Your assignment |
Somewhere below is a line with "(* ===== verification/TransferService.v" and, later, a line with "TC_FromAccountID : AccountID;"; repeat those two lines and all the lines between them, exactly as they are.

[Collected data entries]
-*-*-
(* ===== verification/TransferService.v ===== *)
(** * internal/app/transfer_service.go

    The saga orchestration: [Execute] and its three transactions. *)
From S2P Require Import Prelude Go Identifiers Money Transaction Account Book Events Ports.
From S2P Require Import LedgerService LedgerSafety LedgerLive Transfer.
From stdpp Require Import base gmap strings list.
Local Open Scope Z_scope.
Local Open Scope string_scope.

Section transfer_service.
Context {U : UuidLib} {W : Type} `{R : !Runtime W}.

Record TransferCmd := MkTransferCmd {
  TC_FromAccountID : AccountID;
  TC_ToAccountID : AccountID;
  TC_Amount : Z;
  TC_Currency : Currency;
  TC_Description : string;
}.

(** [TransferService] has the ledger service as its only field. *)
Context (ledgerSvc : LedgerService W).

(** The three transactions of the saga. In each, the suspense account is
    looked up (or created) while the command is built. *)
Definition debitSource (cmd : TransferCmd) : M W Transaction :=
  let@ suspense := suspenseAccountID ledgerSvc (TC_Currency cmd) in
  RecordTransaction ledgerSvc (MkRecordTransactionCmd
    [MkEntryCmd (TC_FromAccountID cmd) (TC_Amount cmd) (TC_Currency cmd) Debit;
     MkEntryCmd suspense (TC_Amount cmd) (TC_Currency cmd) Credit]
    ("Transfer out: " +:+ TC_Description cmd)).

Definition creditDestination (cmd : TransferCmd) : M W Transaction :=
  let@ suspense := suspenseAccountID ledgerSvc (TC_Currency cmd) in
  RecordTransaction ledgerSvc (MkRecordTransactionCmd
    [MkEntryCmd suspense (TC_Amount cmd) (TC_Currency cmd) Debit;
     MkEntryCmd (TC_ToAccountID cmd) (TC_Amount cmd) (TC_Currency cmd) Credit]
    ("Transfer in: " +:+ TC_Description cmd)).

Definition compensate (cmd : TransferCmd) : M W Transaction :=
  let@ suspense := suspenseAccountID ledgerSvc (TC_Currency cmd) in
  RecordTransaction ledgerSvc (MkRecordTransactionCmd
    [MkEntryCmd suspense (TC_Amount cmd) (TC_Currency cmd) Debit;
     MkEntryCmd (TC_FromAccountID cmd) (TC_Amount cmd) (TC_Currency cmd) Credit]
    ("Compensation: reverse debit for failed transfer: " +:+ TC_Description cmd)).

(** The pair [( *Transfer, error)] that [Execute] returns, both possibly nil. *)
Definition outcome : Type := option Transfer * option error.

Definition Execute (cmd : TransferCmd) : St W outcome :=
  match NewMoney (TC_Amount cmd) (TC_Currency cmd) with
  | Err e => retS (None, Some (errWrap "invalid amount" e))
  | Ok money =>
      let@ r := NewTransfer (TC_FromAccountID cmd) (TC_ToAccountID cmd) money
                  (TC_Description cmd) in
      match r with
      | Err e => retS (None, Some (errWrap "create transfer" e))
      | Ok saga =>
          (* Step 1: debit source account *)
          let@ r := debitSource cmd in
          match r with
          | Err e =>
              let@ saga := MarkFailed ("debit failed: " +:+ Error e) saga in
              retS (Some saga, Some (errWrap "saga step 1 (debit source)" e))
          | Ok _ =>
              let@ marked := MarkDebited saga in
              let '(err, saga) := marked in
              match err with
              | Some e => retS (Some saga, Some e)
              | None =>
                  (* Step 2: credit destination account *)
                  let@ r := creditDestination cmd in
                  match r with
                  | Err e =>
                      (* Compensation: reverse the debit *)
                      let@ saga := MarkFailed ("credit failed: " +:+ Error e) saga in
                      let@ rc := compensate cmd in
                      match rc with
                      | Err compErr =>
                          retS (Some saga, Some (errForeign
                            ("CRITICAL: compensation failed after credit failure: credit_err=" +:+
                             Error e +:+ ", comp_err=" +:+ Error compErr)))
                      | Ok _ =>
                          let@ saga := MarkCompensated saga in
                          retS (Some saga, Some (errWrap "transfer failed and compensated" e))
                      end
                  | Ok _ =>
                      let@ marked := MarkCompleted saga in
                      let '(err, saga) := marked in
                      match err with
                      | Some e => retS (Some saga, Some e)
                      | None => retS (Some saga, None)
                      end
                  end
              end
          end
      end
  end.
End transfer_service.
-*-*-
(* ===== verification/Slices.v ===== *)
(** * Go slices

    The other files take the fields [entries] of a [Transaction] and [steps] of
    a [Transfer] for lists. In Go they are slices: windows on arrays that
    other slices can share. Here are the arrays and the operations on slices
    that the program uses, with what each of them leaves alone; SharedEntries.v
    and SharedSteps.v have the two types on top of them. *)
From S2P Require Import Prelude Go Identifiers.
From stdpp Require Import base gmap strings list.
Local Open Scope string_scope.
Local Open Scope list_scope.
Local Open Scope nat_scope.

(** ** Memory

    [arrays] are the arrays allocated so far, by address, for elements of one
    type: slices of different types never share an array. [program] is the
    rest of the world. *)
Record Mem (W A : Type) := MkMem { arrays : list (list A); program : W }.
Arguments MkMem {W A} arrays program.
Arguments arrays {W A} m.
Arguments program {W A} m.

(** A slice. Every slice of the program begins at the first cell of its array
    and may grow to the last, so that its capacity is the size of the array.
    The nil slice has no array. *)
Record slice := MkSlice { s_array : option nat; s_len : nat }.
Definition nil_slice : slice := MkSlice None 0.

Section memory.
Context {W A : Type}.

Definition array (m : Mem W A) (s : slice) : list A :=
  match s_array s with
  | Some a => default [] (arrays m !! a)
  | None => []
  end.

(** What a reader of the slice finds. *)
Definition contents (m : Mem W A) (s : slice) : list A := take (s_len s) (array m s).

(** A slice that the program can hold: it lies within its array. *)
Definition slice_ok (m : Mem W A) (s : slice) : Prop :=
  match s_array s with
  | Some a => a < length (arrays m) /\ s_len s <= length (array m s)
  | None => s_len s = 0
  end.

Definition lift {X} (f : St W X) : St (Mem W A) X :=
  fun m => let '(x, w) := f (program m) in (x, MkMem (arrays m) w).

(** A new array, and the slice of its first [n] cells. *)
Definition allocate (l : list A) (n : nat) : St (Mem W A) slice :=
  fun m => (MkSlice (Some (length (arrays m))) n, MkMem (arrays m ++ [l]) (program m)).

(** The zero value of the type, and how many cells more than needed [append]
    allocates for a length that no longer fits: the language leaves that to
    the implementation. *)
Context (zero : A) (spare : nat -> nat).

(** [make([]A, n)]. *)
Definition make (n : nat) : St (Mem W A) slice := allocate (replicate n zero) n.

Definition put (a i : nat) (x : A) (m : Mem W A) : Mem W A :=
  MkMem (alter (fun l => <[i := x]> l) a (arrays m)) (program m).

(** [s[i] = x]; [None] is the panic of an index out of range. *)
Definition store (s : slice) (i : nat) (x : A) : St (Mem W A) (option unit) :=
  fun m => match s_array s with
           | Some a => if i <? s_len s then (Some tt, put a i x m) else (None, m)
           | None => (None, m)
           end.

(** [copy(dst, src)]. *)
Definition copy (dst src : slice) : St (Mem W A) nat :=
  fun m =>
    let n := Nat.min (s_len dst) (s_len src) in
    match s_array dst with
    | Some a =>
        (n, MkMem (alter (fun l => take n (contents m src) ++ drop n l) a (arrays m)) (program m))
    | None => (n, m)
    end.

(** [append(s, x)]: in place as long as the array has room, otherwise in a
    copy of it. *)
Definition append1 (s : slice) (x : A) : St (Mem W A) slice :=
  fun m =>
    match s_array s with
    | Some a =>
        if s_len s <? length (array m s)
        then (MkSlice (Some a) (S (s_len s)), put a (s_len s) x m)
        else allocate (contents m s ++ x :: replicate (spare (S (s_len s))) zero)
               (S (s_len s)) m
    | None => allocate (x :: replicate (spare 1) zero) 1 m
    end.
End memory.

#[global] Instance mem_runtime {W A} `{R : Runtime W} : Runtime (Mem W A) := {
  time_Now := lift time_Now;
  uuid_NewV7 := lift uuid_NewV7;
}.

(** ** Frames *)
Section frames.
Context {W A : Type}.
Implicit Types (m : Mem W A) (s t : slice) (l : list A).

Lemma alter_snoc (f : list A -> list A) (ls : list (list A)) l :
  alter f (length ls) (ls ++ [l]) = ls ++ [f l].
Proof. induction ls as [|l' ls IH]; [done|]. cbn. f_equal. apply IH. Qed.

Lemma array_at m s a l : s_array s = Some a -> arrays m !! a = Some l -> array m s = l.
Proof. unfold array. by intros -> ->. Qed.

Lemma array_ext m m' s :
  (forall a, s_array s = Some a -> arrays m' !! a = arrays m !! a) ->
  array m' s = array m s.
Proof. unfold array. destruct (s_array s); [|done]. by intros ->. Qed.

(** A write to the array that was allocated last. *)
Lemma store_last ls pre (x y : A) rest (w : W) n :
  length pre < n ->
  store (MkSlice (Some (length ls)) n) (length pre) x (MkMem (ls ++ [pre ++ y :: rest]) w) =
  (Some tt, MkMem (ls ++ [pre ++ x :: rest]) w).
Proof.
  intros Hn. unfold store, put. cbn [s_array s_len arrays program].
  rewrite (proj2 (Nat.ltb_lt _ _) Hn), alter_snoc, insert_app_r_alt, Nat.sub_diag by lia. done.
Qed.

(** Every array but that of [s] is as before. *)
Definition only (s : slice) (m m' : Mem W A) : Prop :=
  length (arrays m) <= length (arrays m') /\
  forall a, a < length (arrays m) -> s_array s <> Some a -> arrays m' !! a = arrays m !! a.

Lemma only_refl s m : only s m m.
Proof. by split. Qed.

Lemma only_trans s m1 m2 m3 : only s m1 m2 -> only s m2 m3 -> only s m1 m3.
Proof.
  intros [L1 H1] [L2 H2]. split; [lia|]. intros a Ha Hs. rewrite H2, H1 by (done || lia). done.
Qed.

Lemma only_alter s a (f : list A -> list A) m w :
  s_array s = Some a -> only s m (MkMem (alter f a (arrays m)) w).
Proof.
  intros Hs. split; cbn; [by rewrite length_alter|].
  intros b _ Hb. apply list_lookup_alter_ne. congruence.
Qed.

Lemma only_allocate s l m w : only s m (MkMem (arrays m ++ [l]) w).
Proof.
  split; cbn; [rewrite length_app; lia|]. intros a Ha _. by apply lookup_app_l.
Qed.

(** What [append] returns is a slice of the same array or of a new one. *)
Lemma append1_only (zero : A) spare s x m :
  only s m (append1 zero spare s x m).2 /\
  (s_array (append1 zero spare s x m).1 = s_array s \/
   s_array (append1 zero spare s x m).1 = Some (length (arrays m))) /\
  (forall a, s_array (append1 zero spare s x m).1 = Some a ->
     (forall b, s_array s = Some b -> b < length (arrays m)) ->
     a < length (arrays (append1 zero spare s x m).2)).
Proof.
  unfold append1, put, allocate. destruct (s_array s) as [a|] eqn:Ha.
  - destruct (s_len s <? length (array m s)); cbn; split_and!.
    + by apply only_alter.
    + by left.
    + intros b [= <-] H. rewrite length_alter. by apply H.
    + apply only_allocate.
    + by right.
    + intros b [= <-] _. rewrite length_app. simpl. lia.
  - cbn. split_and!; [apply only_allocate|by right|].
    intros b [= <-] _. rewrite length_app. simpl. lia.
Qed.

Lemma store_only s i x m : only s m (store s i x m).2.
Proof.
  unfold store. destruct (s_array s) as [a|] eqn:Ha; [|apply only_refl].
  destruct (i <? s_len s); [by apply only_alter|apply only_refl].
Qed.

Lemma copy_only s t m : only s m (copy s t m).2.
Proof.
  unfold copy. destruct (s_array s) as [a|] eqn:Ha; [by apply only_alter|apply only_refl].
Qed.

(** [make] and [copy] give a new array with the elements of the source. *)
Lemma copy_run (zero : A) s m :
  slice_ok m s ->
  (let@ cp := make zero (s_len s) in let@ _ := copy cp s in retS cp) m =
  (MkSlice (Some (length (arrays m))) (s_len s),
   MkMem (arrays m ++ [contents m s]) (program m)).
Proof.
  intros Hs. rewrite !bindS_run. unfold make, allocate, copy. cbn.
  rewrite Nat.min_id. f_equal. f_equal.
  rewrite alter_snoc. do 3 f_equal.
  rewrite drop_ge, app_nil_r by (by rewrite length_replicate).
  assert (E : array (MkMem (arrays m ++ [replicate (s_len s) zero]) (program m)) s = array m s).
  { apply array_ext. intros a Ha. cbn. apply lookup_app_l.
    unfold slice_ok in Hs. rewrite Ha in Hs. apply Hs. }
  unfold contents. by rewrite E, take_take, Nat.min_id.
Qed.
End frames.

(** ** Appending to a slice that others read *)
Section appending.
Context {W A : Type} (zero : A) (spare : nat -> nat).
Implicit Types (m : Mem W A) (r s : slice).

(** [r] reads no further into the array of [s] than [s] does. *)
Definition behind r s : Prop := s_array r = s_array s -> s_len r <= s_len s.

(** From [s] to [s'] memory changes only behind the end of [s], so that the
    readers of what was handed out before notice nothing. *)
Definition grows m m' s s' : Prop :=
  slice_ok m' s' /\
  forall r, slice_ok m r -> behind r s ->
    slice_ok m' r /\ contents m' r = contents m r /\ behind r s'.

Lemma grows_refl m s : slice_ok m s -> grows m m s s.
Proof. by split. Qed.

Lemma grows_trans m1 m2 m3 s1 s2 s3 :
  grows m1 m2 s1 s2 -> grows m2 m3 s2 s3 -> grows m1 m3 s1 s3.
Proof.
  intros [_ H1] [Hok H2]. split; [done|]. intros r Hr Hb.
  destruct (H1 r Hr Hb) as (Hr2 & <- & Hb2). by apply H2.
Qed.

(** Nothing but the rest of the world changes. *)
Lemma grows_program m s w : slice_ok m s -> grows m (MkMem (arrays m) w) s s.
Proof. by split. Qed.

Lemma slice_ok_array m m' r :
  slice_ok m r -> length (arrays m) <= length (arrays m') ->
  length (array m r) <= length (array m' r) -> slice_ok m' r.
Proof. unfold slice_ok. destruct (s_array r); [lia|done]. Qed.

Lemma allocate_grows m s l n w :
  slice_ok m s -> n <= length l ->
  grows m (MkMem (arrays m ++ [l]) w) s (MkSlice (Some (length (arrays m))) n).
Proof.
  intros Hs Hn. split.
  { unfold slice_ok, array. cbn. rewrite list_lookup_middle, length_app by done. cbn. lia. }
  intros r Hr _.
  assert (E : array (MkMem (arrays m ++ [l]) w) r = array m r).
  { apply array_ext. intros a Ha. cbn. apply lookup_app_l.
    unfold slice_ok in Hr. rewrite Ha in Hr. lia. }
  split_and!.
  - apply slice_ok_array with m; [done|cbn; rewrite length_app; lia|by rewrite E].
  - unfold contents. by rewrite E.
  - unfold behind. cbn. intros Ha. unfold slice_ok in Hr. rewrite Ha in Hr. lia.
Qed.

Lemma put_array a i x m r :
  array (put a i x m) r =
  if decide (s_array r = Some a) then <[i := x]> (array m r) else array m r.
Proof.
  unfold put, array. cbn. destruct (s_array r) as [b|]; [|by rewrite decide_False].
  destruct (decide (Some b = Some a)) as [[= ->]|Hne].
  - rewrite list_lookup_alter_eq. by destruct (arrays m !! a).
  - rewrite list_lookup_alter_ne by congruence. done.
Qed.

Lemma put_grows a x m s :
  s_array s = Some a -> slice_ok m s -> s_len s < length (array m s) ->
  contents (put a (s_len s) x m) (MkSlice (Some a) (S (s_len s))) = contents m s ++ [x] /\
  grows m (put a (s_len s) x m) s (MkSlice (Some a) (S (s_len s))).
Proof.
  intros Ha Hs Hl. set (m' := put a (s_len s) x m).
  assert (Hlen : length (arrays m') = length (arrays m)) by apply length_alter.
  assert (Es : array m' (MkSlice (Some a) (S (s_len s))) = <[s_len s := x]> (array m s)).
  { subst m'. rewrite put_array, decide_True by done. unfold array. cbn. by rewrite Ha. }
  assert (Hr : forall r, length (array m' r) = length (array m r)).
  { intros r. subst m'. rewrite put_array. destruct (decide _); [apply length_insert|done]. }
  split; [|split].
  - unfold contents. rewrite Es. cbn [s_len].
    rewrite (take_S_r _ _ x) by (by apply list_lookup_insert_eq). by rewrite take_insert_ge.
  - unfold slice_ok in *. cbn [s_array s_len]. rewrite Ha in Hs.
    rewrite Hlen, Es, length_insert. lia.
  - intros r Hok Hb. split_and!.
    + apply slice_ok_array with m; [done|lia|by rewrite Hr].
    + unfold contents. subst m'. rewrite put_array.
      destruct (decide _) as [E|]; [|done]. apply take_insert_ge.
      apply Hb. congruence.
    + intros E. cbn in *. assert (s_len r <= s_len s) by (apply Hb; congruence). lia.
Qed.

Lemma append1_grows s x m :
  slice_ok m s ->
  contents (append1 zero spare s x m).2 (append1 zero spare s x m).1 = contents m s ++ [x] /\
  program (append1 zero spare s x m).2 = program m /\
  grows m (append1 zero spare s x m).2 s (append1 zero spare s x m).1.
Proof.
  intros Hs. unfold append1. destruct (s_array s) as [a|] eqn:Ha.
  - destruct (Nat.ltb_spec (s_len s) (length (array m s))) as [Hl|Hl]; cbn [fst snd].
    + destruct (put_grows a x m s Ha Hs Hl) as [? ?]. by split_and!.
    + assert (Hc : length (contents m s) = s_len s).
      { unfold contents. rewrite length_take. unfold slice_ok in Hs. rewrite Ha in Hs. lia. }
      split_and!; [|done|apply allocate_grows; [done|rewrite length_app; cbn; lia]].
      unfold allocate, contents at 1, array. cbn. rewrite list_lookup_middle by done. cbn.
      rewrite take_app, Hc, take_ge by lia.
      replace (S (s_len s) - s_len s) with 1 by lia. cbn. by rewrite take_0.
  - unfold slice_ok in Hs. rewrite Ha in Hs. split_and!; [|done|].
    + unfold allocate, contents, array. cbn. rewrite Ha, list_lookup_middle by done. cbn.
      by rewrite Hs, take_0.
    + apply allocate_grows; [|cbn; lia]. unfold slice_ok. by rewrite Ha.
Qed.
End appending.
-*-*-
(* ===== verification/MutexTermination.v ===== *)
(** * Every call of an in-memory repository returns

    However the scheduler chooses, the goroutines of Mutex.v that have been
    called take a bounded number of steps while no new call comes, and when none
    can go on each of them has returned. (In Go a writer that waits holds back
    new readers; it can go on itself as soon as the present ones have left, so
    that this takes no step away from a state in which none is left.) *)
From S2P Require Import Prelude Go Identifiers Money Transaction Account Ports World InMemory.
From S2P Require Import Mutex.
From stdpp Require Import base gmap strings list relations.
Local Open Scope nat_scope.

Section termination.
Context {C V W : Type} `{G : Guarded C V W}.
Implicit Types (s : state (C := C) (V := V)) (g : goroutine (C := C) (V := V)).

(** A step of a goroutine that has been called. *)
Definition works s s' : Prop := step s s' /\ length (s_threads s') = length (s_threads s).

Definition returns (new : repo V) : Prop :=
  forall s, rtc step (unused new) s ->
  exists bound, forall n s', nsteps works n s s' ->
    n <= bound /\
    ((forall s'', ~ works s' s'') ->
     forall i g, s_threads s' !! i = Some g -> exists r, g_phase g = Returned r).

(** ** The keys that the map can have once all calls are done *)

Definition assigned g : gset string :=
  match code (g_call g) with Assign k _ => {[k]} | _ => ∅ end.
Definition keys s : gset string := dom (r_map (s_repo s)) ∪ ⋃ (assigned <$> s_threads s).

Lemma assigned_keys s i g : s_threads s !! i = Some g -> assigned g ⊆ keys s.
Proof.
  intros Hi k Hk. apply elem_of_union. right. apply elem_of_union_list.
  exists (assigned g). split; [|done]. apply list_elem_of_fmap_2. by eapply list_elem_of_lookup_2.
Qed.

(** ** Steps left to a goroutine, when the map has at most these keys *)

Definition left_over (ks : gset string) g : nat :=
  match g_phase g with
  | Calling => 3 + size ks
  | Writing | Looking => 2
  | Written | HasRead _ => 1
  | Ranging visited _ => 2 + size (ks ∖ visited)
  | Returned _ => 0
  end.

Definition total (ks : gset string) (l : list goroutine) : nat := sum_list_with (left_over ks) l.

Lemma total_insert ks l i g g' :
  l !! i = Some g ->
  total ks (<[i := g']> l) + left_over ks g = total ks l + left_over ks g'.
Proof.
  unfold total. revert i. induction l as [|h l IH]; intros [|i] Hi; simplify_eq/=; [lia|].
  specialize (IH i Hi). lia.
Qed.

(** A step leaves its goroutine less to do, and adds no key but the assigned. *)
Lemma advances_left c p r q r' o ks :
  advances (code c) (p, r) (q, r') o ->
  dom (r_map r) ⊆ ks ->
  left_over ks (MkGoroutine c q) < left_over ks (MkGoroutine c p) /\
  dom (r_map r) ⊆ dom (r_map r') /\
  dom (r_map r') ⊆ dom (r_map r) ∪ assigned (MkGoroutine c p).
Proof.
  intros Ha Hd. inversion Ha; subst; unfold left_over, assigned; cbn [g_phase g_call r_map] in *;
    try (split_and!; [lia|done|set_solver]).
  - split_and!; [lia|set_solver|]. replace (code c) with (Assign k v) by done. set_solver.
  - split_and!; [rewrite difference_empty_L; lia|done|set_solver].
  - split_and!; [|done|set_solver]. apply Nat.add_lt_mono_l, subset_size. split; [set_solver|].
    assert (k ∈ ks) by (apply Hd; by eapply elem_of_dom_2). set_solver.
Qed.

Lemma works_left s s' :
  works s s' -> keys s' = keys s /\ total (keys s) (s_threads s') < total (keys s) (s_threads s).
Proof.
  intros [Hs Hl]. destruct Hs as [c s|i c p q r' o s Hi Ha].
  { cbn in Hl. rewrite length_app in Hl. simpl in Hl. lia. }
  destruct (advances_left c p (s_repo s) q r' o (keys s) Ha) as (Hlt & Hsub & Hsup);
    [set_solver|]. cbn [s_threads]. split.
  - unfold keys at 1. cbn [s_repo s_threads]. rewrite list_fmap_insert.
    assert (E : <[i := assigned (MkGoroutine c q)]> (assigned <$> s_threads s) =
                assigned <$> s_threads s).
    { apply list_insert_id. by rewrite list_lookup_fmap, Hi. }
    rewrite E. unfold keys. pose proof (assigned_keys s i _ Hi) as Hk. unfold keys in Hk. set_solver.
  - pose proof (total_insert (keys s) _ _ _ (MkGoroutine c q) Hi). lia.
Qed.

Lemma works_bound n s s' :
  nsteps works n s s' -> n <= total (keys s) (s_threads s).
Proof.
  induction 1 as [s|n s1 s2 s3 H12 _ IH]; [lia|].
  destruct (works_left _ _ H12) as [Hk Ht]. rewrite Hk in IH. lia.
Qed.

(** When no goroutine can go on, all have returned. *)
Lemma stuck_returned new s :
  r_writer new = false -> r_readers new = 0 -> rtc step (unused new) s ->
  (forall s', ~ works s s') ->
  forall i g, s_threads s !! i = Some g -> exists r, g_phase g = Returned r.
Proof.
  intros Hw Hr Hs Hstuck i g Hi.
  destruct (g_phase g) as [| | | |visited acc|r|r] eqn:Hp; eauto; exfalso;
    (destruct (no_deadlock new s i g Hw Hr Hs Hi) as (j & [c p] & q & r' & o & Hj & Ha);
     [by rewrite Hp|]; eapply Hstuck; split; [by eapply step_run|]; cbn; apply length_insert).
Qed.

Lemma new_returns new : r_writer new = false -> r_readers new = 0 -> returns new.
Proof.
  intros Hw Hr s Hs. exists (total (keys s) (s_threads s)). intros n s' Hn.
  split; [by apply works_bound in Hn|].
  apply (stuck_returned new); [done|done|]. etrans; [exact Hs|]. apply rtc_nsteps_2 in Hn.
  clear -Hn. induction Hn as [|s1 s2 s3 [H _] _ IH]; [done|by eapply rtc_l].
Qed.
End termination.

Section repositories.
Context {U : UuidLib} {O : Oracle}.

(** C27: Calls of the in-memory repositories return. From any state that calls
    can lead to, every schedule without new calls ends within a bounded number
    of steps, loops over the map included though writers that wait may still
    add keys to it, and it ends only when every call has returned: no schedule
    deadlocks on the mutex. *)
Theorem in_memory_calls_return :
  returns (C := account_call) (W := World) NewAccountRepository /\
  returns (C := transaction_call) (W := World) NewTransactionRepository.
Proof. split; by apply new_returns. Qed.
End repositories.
-*-*-
Task output |
(* ===== verification/TransferService.v ===== *)
(** * internal/app/transfer_service.go

    The saga orchestration: [Execute] and its three transactions. *)
From S2P Require Import Prelude Go Identifiers Money Transaction Account Book Events Ports.
From S2P Require Import LedgerService LedgerSafety LedgerLive Transfer.
From stdpp Require Import base gmap strings list.
Local Open Scope Z_scope.
Local Open Scope string_scope.

Section transfer_service.
Context {U : UuidLib} {W : Type} `{R : !Runtime W}.

Record TransferCmd := MkTransferCmd {
  TC_FromAccountID : AccountID;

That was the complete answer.